▸ **Requirement**
Check every line below, and copy those that include "destruct".

▸ **Given records**
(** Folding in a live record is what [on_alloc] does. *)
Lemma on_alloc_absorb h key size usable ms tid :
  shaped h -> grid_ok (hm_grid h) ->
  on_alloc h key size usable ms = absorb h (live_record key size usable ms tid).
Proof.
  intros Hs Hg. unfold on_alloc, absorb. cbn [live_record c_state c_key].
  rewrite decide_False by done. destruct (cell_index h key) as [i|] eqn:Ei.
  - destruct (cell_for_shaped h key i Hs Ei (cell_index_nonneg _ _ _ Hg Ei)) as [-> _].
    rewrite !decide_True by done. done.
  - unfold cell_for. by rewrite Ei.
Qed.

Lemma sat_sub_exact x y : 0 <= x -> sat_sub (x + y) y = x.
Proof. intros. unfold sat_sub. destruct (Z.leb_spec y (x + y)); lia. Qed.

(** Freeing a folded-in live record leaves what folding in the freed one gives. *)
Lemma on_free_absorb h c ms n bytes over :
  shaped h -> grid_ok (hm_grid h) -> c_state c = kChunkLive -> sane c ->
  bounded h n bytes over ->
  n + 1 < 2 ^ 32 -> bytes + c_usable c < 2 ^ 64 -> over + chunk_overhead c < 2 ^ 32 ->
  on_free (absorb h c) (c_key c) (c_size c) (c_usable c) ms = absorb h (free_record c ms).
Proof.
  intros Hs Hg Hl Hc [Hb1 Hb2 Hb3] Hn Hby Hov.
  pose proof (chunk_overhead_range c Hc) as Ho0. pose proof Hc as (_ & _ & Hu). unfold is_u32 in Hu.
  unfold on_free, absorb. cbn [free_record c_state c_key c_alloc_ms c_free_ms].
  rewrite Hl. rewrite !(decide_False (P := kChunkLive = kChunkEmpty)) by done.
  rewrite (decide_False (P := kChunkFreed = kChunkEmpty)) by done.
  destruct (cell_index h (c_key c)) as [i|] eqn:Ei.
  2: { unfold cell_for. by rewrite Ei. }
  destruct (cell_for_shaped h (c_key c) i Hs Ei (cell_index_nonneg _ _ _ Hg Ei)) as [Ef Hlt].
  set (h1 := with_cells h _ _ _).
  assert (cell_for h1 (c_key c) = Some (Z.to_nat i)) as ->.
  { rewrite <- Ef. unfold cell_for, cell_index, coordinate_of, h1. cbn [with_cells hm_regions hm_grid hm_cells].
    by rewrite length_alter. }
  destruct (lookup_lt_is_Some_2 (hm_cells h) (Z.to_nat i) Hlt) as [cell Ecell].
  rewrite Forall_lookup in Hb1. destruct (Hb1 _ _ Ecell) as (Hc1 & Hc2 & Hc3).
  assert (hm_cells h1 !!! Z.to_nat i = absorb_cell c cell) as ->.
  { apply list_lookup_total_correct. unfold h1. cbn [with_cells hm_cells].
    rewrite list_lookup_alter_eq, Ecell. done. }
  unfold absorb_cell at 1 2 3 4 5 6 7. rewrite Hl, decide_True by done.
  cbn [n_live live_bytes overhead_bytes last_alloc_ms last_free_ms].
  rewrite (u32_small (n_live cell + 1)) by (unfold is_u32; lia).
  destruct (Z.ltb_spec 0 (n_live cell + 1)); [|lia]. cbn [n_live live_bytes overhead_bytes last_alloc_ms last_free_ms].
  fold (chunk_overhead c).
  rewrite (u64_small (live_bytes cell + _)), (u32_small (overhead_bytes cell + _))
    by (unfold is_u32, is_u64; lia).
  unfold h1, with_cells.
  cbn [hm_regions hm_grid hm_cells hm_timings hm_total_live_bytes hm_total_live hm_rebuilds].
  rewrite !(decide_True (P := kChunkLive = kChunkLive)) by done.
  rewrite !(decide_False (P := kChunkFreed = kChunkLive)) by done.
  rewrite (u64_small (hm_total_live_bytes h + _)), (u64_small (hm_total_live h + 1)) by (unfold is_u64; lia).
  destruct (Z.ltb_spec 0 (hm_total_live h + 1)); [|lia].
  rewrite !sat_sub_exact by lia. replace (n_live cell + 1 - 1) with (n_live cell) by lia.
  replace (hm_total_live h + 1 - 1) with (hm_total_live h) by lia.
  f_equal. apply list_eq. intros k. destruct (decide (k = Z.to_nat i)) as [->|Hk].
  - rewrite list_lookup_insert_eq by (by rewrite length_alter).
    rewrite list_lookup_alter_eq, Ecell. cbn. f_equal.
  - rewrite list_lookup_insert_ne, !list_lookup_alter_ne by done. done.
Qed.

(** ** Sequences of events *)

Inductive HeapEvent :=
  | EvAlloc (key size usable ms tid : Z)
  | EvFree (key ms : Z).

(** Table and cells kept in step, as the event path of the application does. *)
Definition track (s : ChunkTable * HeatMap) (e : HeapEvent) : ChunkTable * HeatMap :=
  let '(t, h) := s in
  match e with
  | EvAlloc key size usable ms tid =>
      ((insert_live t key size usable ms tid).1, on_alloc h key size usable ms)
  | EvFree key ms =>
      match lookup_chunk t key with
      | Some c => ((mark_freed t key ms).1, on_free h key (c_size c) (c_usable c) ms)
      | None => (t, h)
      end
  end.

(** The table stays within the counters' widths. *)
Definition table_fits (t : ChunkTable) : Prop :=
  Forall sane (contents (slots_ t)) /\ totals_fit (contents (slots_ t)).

▸ **Answer space**
  rewrite decide_False by done. destruct (cell_index h key) as [i|] eqn:Ei.
  - destruct (cell_for_shaped h key i Hs Ei (cell_index_nonneg _ _ _ Hg Ei)) as [-> _].
Proof. intros. unfold sat_sub. destruct (Z.leb_spec y (x + y)); lia. Qed.
  destruct (cell_index h (c_key c)) as [i|] eqn:Ei.
  destruct (cell_for_shaped h (c_key c) i Hs Ei (cell_index_nonneg _ _ _ Hg Ei)) as [Ef Hlt].
  destruct (lookup_lt_is_Some_2 (hm_cells h) (Z.to_nat i) Hlt) as [cell Ecell].
  rewrite Forall_lookup in Hb1. destruct (Hb1 _ _ Ecell) as (Hc1 & Hc2 & Hc3).
  destruct (Z.ltb_spec 0 (n_live cell + 1)); [|lia]. cbn [n_live live_bytes overhead_bytes last_alloc_ms last_free_ms].
  destruct (Z.ltb_spec 0 (hm_total_live h + 1)); [|lia].
  f_equal. apply list_eq. intros k. destruct (decide (k = Z.to_nat i)) as [->|Hk].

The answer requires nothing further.